I applied my dream of being rich to my impending studies at Mizzou and decided I would gain success from being on ESPN, or something similar. With a sister in medical school and college loans looming, it was very important to me that I fulfilled my prophecy and reduced the financial stress on my family. It was on my first day of journalism school that I indirectly decided I would be an entrepreneur. I was sitting in a lecture hall of about 200 students, excitement and the clicking of keys on fresh MacBooks filling the room. I sat in the front, and admit the sight of hundreds of students with the same big dreams was daunting. I thought to myself, “How many of these kids want to be on ESPN, or write for the New York Times?” The professor began his introduction and detailed the journalism school’s storied history. He made a statement I truly believe changed my life.
As he started detailing the job market for journalism graduates, he mentioned the average starting salary upon graduation. This is when my insecurities about journalism school started. I wanted to be rich. I wanted to support myself as soon as possible. I knew I couldn’t simply claim I was going to be rich by the end of the world; I had to make it happen.

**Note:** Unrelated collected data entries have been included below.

(* ===== verification/TaskQueue.v ===== *)
(** * Task queues

    [core/vidsch/vidsch_task_queue.c] and the queue handling of
    [core/vidsch/vidsch.c] and [core/vidsch/vidsch_workerthread.c]: a pool of
    queues, each a list of tasks with a semaphore that bounds it, a flag that
    says whether the pool lists it as active, and a reference count. The locked
    sections of the code are single definitions here, so that [Worker] can
    interleave them. *)
From S2P Require Import Prelude.
From stdpp Require Import gmap.
From S2P Require Import ListHead ListRings.
Local Open Scope Z_scope.

(** [vidsch_task_queue_t] without its list nodes, which live in the heap; [sema]
    is the count of the semaphore and [pooled] says that [pool] is set (there is
    one pool). *)
Record vidsch_task_queue := mkQueue
  { refcount : Z; priority : Z; active : Z; last_active : Z; task_num : Z; max_num : Z;
    sema : Z; pooled : bool }.
#[export] Instance eta_queue : Eta vidsch_task_queue := fun q =>
  mkQueue (refcount q) (priority q) (active q) (last_active q) (task_num q) (max_num q) (sema q) (pooled q).

(** The heap of the list nodes, the queues by their [id] (a freed one is
    [None]), the fields of [vidsch_task_queue_pool_t] and [sch_mgr->current]. *)
Record sched := mkSched
  { links : heap; queues : list (option vidsch_task_queue); queue_num : Z; max_priority : Z; current : Z }.
#[export] Instance eta_sched : Eta sched := fun s =>
  mkSched (links s) (queues s) (queue_num s) (max_priority s) (current s).

(** ** Addresses

    The nodes of queue [i], of task [t] and of the pool, and the worker's list
    on its stack. The addresses are apart, which is all that is used. *)
Definition task_list (i : Z) : Z := 8 * i + 1.
Definition active_link (i : Z) : Z := 8 * i + 2.
Definition link (i : Z) : Z := 8 * i + 3.
Definition active_list (p : Z) : Z := 8 * p + 4.
Definition schedule_node (t : Z) : Z := 8 * t + 5.
Definition local_list : Z := 6.
Definition queue_list : Z := 7.

(** [container_of] from a node to its queue or task. *)
Definition queue_of_active (a : Z) : Z := (a - 2) / 8.
Definition queue_of_link (a : Z) : Z := (a - 3) / 8.
Definition task_of (a : Z) : Z := (a - 5) / 8.

(** A node of memory that was just zeroed. *)
Definition zero_node : list_head := mkNode 0 0.
Definition new_node (a : Z) (h : heap) : heap := <[a := zero_node]> h.

Definition get_queue (i : Z) (s : sched) : res vidsch_task_queue :=
  let! o := rd (queues s) i in deref o.
Definition put_queue (i : Z) (q : vidsch_task_queue) (s : sched) : res sched :=
  let! qs := wr (queues s) i (Some q) in Ok (s <| queues := qs |>).
Definition with_links (f : heap -> res heap) (s : sched) : res sched :=
  let! h := f (links s) in Ok (s <| links := h |>).

(** [zx_atomic_cmpxchg]: the old value and the new one. *)
Definition zx_atomic_cmpxchg (v old new : Z) : Z * Z := (v, if v =? old then new else v).

(** ** Queues *)

Definition vidsch_task_queue_alloc (max_num priority : Z) (s : sched) : res (Z * sched) :=
  let i := zlen (queues s) in
  let q := mkQueue 1 priority 0 0 0 (u32 max_num) max_num false in
  let h := new_node (task_list i) (new_node (link i) (new_node (active_link i) (links s))) in
  let! h := list_init_head (task_list i) h in
  let! h := list_init_head (link i) h in
  let! h := list_init_head (active_link i) h in
  Ok (i, s <| links := h |> <| queues ::= (fun qs => qs ++ [Some q]) |>).

Definition vidsch_task_queue_get (i : Z) (s : sched) : res sched :=
  let! q := get_queue i s in put_queue i (q <| refcount ::= Z.add 1 |>) s.

Definition vidsch_task_queue_release (i : Z) (s : sched) : res sched :=
  let! q := get_queue i s in
  let n := refcount q - 1 in
  if n =? 0 then
    let! qs := wr (queues s) i None in
    Ok (s <| queues := qs |>
          <| links ::= (fun h => delete (task_list i) (delete (link i) (delete (active_link i) h))) |>)
  else put_queue i (q <| refcount := n |>) s.

Definition vidsch_task_queue_try_deactive (i now : Z) (s : sched) : res sched :=
  let! e := list_empty (task_list i) (links s) in
  let! q := get_queue i s in
  if e && (2000000000 <? u64 (now - last_active q)) then
    let '(old, new) := zx_atomic_cmpxchg (active q) 1 0 in
    let! s := put_queue i (q <| active := new |>) s in
    if old =? 1 then with_links (list_del (active_link i)) s else Ok s
  else Ok s.

(** [vidsch_task_queue_add] in the steps other threads can come between:
    [zx_down] ([None]: the caller sleeps), the section under the queue's lock,
    the exchange of the flag and the section under the pool's mutex. *)
Definition vidsch_task_queue_add_down (i : Z) (s : sched) : res (option sched) :=
  let! q := get_queue i s in
  if 0 <? sema q then
    let! s := put_queue i (q <| sema ::= fun v => v - 1 |>) s in Ok (Some s)
  else Ok None.

Definition vidsch_task_queue_add_link (i t : Z) (s : sched) : res sched :=
  let! s := with_links (list_add_tail (schedule_node t) (task_list i)) s in
  let! q := get_queue i s in
  put_queue i (q <| task_num ::= fun n => u32 (n + 1) |>) s.

Definition vidsch_task_queue_add_flag (i : Z) (s : sched) : res (bool * sched) :=
  let! q := get_queue i s in
  let '(old, new) := zx_atomic_cmpxchg (active q) 0 1 in
  let! s := put_queue i (q <| active := new |>) s in
  Ok (old =? 0, s).

Definition vidsch_task_queue_add_activate (i : Z) (s : sched) : res sched :=
  let! q := get_queue i s in
  if pooled q then with_links (list_add_tail (active_link i) (active_list (priority q))) s
  else Err NullDeref.

Definition vidsch_task_queue_add (i t : Z) (s : sched) : res (option sched) :=
  let! o := vidsch_task_queue_add_down i s in
  match o with
  | None => Ok None
  | Some s =>
      let! s := vidsch_task_queue_add_link i t s in
      let! '(first, s) := vidsch_task_queue_add_flag i s in
      if first then let! s := vidsch_task_queue_add_activate i s in Ok (Some s) else Ok (Some s)
  end.

(** ** The pool *)

Definition vidsch_task_queue_pool_alloc (max_priority : Z) : res sched :=
  let h := new_node queue_list ∅ in
  let! h := list_init_head queue_list h in
  let! h := for_up (Z.to_nat (max_priority + 1)) 0
    (fun i h => list_init_head (active_list i) (new_node (active_list i) h)) h in
  Ok (mkSched h [] 0 max_priority 0).

Definition vidsch_task_queue_pool_add (i : Z) (s : sched) : res sched :=
  let! s := vidsch_task_queue_get i s in
  let! q := get_queue i s in
  let p := if priority q <? 0 then 0 else if max_priority s <? priority q then max_priority s else priority q in
  let! s := put_queue i (q <| priority := p |> <| pooled := true |>) s in
  let! s := with_links (list_add_tail (link i) queue_list) s in
  Ok (s <| queue_num ::= fun n => u32 (n + 1) |>).

Definition vidsch_task_queue_pool_remove (i : Z) (s : sched) : res sched :=
  let! s := with_links (list_del (link i)) s in
  let s := s <| queue_num ::= fun n => u32 (n - 1) |> in
  let! q := get_queue i s in
  let '(old, new) := zx_atomic_cmpxchg (active q) 1 0 in
  let! s := put_queue i (q <| active := new |>) s in
  let! s := if old =? 1 then with_links (list_del (active_link i)) s else Ok s in
  let! q := get_queue i s in
  put_queue i (q <| pooled := false |>) s.

(** [vidsch_task_queue_pool_release] without the pool's own memory; one round
    per queue. *)
Definition vidsch_task_queue_pool_release (fuel : nat) (s : sched) : res sched :=
  iterate fuel
    (fun s =>
       let! e := list_empty queue_list (links s) in
       if negb e then
         let! a := list_first_entry queue_list (links s) in
         let! s := with_links (list_del (link (queue_of_link a))) s in
         let! s := vidsch_task_queue_release (queue_of_link a) s in Ok (inl s)
       else Ok (inr s)) s.

(** ** The queue of a context ([vidsch.c]) *)

(** [vidsch_init_task_queue]: the queue the context gets. *)
Definition vidsch_init_task_queue (engine_schedule : bool) (ctx_priority : Z) (s : sched) : res (option Z * sched) :=
  if engine_schedule then
    let! r := list_for_each (S (Z.to_nat (queue_num s))) queue_list (links s)
      (fun a (s : sched) =>
         let! q := get_queue (queue_of_link a) s in
         if priority q =? ctx_priority then
           let! s := vidsch_task_queue_get (queue_of_link a) s in Ok (inr (queue_of_link a, s))
         else Ok (inl s)) s in
    match r with inr (i, s) => Ok (Some i, s) | inl s => Ok (None, s) end
  else
    let! '(i, s) := vidsch_task_queue_alloc 32 ctx_priority s in
    let! s := vidsch_task_queue_pool_add i s in
    Ok (Some i, s).

(** [vidsch_deinit_task_queue], the part of [context->task_queue]. *)
Definition vidsch_deinit_task_queue (engine_schedule : bool) (task_queue : option Z) (s : sched) : res sched :=
  match task_queue with
  | None => Ok s
  | Some i =>
      let! s :=
        if engine_schedule then Ok s
        else let! q := get_queue i s in
             if pooled q then vidsch_task_queue_pool_remove i s else Ok s in
      vidsch_task_queue_release i s
  end.

(** ** The worker's handling of one queue ([vidschi_try_submit_task_queue]) *)

(** The section that takes all waiting tasks to the worker's own list. *)
Definition try_submit_take (i : Z) (s : sched) : res sched :=
  with_links (fun h =>
    let! h := list_init_head local_list (new_node local_list h) in
    list_splice_init (task_list i) local_list h) s.

(** One round of the loop, [n] tasks having been submitted: [can] is the answer
    of [vidschi_can_prepare_dma_task] (a task that is not of the type
    [task_type_render] is dropped with an error). The result says whether the
    loop goes on, the new [n] and the task that left the list. *)
Definition try_submit_next (render : Z -> bool) (i : Z) (can : bool) (n : Z) (s : sched)
  : res (bool * Z * option Z * sched) :=
  let! e := list_empty local_list (links s) in
  if negb e then
    let! a := list_first_entry local_list (links s) in
    let t := task_of a in
    let! s := with_links (list_del a) s in
    if (if render t then can else true) then
      let! q := get_queue i s in
      let! s := put_queue i (q <| sema ::= Z.add 1 |>) s in
      Ok (true, n + 1, Some t, s)
    else
      let! s := with_links (list_add a local_list) s in Ok (false, n, None, s)
  else Ok (false, n, None, s).

(** The section that puts the rest back in front of what came meanwhile. *)
Definition try_submit_back (i n : Z) (s : sched) : res sched :=
  let! s := with_links (list_splice_init local_list (task_list i)) s in
  let! q := get_queue i s in
  let q := q <| task_num ::= fun m => u32 (m - n) |> in
  let! e := list_empty (task_list i) (links s) in
  let q := if (0 <? n) || negb e then q <| last_active := current s |> else q in
  put_queue i q s.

Immediately following that class I went back to my dorm and started work on my first venture—more of a scheme, looking back. I wanted to invent a new type of Tupperware that had peel-able layers so you never had to clean it, aka “TearWare”. My dream had shifted from ESPN anchor to late-night infomercial pitchman. I called a 1-800 invent help hotline, and after dealing with them for about three months I realized this scheme probably wasn’t going to take off, but something in me changed. I was hooked on the idea of creating my own success. Since then I have attempted to launch six different ventures, some more successful than others, but ultimately none got me to an early retirement. However, with each failure I learned something, and the unique experience from each failure set me up for my next venture.
With the end of the world approaching, I had a self-induced sense of urgency. I had embraced my inner nerd and got engaged with technology. One cold night in October I came across an article talking about Google Fiber and how they had chosen my hometown to be the first city in the world to get it. Like many others, I became intrigued—OK, obsessed—with the idea that Fiber would make Kansas City a breeding ground for technology. Almost instantly I decided I needed to move home and transfer to UMKC so I could get in on the action. I began researching the course offerings and to my surprise found out that UMKC had a nationally ranked entrepreneurship program. It was almost fate. In unison with an educational career at UMKC, I began taking free RareWire coding classes at the Kauffman Foundation.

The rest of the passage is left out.